• **TASK TO COMPLETE**: Output the data that follows, keeping every line identical.

• **SOURCE INFORMATION**:
(** * HandReadings: the poker hand evaluation engine

    A shallow embedding of [lib/models/Card.ts] and of the hand evaluation
    module (combinations, evaluateHand, compareHighHands, compareLowHands,
    isQualifyingLow, findBestHand, getLowHandDescription), followed by the
    properties of the engine.

    JavaScript numbers that occur here are small integers and are modelled
    by [Z]; an array is a [list]; an exception is the [Throw] case of
    [result]. *)

From Stdlib Require Import String Ascii DecimalString ZArith Lia Bool List.
From Stdlib Require Import Sorted Permutation.
Import ListNotations.
Open Scope Z_scope.

(* ================================================================= *)
(** ** Card model (lib/models/Card.ts) *)

Inductive Suit : Type := Hearts | Diamonds | Clubs | Spades.

(** The string literals '2' .. '10', 'J', 'Q', 'K', 'A'. *)
Inductive Rank : Type :=
  R2 | R3 | R4 | R5 | R6 | R7 | R8 | R9 | R10 | RJ | RQ | RK | RA.

Definition ALL_SUITS : list Suit := [Hearts; Diamonds; Clubs; Spades].
Definition ALL_RANKS : list Rank :=
  [R2; R3; R4; R5; R6; R7; R8; R9; R10; RJ; RQ; RK; RA].

Record Card : Type := mkCard { id : string; suit : Suit; rank : Rank }.

Definition Suit_eqb (a b : Suit) : bool :=
  match a, b with
  | Hearts, Hearts | Diamonds, Diamonds | Clubs, Clubs | Spades, Spades => true
  | _, _ => false
  end.

Definition rankToValue (r : Rank) : Z :=
  match r with
  | R2 => 2 | R3 => 3 | R4 => 4 | R5 => 5 | R6 => 6 | R7 => 7 | R8 => 8
  | R9 => 9 | R10 => 10 | RJ => 11 | RQ => 12 | RK => 13 | RA => 14
  end.

Definition Rank_eqb (a b : Rank) : bool := rankToValue a =? rankToValue b.

Definition Rank_eq_dec (a b : Rank) : {a = b} + {a <> b}.
Proof. decide equality. Defined.

Definition rankToLowValue (r : Rank) : Z :=
  if Rank_eqb r RA then 1 else rankToValue r.

(* ================================================================= *)
(** ** JavaScript values and library functions used by the engine *)

(** The values that reach a [<] or [>] test in the engine: a number, the
    [-Infinity] that [Math.max()] returns on no argument, and the
    [undefined] of an index out of range or of [rankToValue(undefined)]. *)
Inductive jsnum : Type := Undefined | NegInfinity | Num (z : Z).

(** [a < b]; every comparison with [undefined] (NaN) is false. *)
Definition js_lt (a b : jsnum) : bool :=
  match a, b with
  | Num x, Num y => x <? y
  | NegInfinity, Num _ => true
  | _, _ => false
  end.

Definition js_gt (a b : jsnum) : bool := js_lt b a.

(** [xs[i]]. *)
Definition index (xs : list Z) (i : nat) : jsnum :=
  match nth_error xs i with Some z => Num z | None => Undefined end.

(** [Math.max(...xs)]. *)
Definition Math_max (xs : list Z) : jsnum :=
  fold_left (fun m x => match m with Num y => Num (Z.max y x) | _ => Num x end)
            xs NegInfinity.

Section Sorting.
Context {A : Type}.
(** [cmp a b] is the comparator's result, negative when [a] goes first. *)
Variable cmp : A -> A -> Z.

Fixpoint insert (x : A) (sorted : list A) : list A :=
  match sorted with
  | [] => [x]
  | y :: rest => if cmp x y <=? 0 then x :: sorted else y :: insert x rest
  end.

(** [xs.sort(cmp)]: Array.prototype.sort is stable. *)
Definition sort (xs : list A) : list A := fold_right insert [] xs.
End Sorting.

Definition ascending (a b : Z) : Z := a - b.
Definition descending (a b : Z) : Z := b - a.

Section SetOf.
Context {A : Type}.
Variable eqb : A -> A -> bool.

(** [new Set(xs)]: the distinct elements in order of first insertion;
    [.size] is its [length], [.has] is [existsb]. *)
Definition Set_of (xs : list A) : list A :=
  fold_left (fun s x => if existsb (eqb x) s then s else s ++ [x]) xs [].
End SetOf.

Fixpoint list_eqb (xs ys : list Z) : bool :=
  match xs, ys with
  | [], [] => true
  | x :: xs', y :: ys' => (x =? y) && list_eqb xs' ys'
  | _, _ => false
  end.

(** A [Record<string, number>] keyed by rank, kept in the order in which
    [Object.values] and [Object.entries] enumerate it: the keys that are
    array indices ('2' .. '10') ascending, then the other keys ('J', 'Q',
    'K', 'A') in the order of their creation. *)
Definition indexKey (r : Rank) : option Z :=
  match r with
  | RJ | RQ | RK | RA => None
  | _ => Some (rankToValue r)
  end.

Definition goesBefore (r k : Rank) : bool :=
  match indexKey r, indexKey k with
  | Some i, Some j => i <? j
  | Some _, None => true
  | None, _ => false
  end.

Definition RankCounts : Type := list (Rank * Z).

Fixpoint getCount (o : RankCounts) (r : Rank) : option Z :=
  match o with
  | [] => None
  | (k, v) :: rest => if Rank_eqb k r then Some v else getCount rest r
  end.

Fixpoint setCount (o : RankCounts) (r : Rank) (v : Z) : RankCounts :=
  match o with
  | [] => [(r, v)]
  | (k, w) :: rest =>
      if Rank_eqb k r then (k, v) :: rest
      else if goesBefore r k then (r, v) :: o
      else (k, w) :: setCount rest r v
  end.

(** [for (const rank of ranks) rankCounts[rank] = (rankCounts[rank] || 0) + 1]. *)
Definition countRanks (ranks : list Rank) : RankCounts :=
  fold_left
    (fun o r => setCount o r (match getCount o r with Some c => c | None => 0 end + 1))
    ranks [].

• **RESULT OF THIS EXERCISE**:
(** * HandReadings: the poker hand evaluation engine

    A shallow embedding of [lib/models/Card.ts] and of the hand evaluation
    module (combinations, evaluateHand, compareHighHands, compareLowHands,
    isQualifyingLow, findBestHand, getLowHandDescription), followed by the
    properties of the engine.

    JavaScript numbers that occur here are small integers and are modelled
    by [Z]; an array is a [list]; an exception is the [Throw] case of
    [result]. *)

From Stdlib Require Import String Ascii DecimalString ZArith Lia Bool List.
From Stdlib Require Import Sorted Permutation.
Import ListNotations.
Open Scope Z_scope.

(* ================================================================= *)
(** ** Card model (lib/models/Card.ts) *)

Inductive Suit : Type := Hearts | Diamonds | Clubs | Spades.

(** The string literals '2' .. '10', 'J', 'Q', 'K', 'A'. *)
Inductive Rank : Type :=
  R2 | R3 | R4 | R5 | R6 | R7 | R8 | R9 | R10 | RJ | RQ | RK | RA.

Definition ALL_SUITS : list Suit := [Hearts; Diamonds; Clubs; Spades].
Definition ALL_RANKS : list Rank :=
  [R2; R3; R4; R5; R6; R7; R8; R9; R10; RJ; RQ; RK; RA].

Record Card : Type := mkCard { id : string; suit : Suit; rank : Rank }.

Definition Suit_eqb (a b : Suit) : bool :=
  match a, b with
  | Hearts, Hearts | Diamonds, Diamonds | Clubs, Clubs | Spades, Spades => true
  | _, _ => false
  end.

Definition rankToValue (r : Rank) : Z :=
  match r with
  | R2 => 2 | R3 => 3 | R4 => 4 | R5 => 5 | R6 => 6 | R7 => 7 | R8 => 8
  | R9 => 9 | R10 => 10 | RJ => 11 | RQ => 12 | RK => 13 | RA => 14
  end.

Definition Rank_eqb (a b : Rank) : bool := rankToValue a =? rankToValue b.

Definition Rank_eq_dec (a b : Rank) : {a = b} + {a <> b}.
Proof. decide equality. Defined.

Definition rankToLowValue (r : Rank) : Z :=
  if Rank_eqb r RA then 1 else rankToValue r.

(* ================================================================= *)
(** ** JavaScript values and library functions used by the engine *)

(** The values that reach a [<] or [>] test in the engine: a number, the
    [-Infinity] that [Math.max()] returns on no argument, and the
    [undefined] of an index out of range or of [rankToValue(undefined)]. *)
Inductive jsnum : Type := Undefined | NegInfinity | Num (z : Z).

(** [a < b]; every comparison with [undefined] (NaN) is false. *)
Definition js_lt (a b : jsnum) : bool :=
  match a, b with
  | Num x, Num y => x <? y
  | NegInfinity, Num _ => true
  | _, _ => false
  end.

Definition js_gt (a b : jsnum) : bool := js_lt b a.

(** [xs[i]]. *)
Definition index (xs : list Z) (i : nat) : jsnum :=
  match nth_error xs i with Some z => Num z | None => Undefined end.

(** [Math.max(...xs)]. *)
Definition Math_max (xs : list Z) : jsnum :=
  fold_left (fun m x => match m with Num y => Num (Z.max y x) | _ => Num x end)
            xs NegInfinity.

Section Sorting.
Context {A : Type}.
(** [cmp a b] is the comparator's result, negative when [a] goes first. *)
Variable cmp : A -> A -> Z.

Fixpoint insert (x : A) (sorted : list A) : list A :=
  match sorted with
  | [] => [x]
  | y :: rest => if cmp x y <=? 0 then x :: sorted else y :: insert x rest
  end.

(** [xs.sort(cmp)]: Array.prototype.sort is stable. *)
Definition sort (xs : list A) : list A := fold_right insert [] xs.
End Sorting.

Definition ascending (a b : Z) : Z := a - b.
Definition descending (a b : Z) : Z := b - a.

Section SetOf.
Context {A : Type}.
Variable eqb : A -> A -> bool.

(** [new Set(xs)]: the distinct elements in order of first insertion;
    [.size] is its [length], [.has] is [existsb]. *)
Definition Set_of (xs : list A) : list A :=
  fold_left (fun s x => if existsb (eqb x) s then s else s ++ [x]) xs [].
End SetOf.

Fixpoint list_eqb (xs ys : list Z) : bool :=
  match xs, ys with
  | [], [] => true
  | x :: xs', y :: ys' => (x =? y) && list_eqb xs' ys'
  | _, _ => false
  end.

(** A [Record<string, number>] keyed by rank, kept in the order in which
    [Object.values] and [Object.entries] enumerate it: the keys that are
    array indices ('2' .. '10') ascending, then the other keys ('J', 'Q',
    'K', 'A') in the order of their creation. *)
Definition indexKey (r : Rank) : option Z :=
  match r with
  | RJ | RQ | RK | RA => None
  | _ => Some (rankToValue r)
  end.

Definition goesBefore (r k : Rank) : bool :=
  match indexKey r, indexKey k with
  | Some i, Some j => i <? j
  | Some _, None => true
  | None, _ => false
  end.

Definition RankCounts : Type := list (Rank * Z).

Fixpoint getCount (o : RankCounts) (r : Rank) : option Z :=
  match o with
  | [] => None
  | (k, v) :: rest => if Rank_eqb k r then Some v else getCount rest r
  end.

Fixpoint setCount (o : RankCounts) (r : Rank) (v : Z) : RankCounts :=
  match o with
  | [] => [(r, v)]
  | (k, w) :: rest =>
      if Rank_eqb k r then (k, v) :: rest
      else if goesBefore r k then (r, v) :: o
      else (k, w) :: setCount rest r v
  end.

(** [for (const rank of ranks) rankCounts[rank] = (rankCounts[rank] || 0) + 1]. *)
Definition countRanks (ranks : list Rank) : RankCounts :=
  fold_left
    (fun o r => setCount o r (match getCount o r with Some c => c | None => 0 end + 1))
    ranks [].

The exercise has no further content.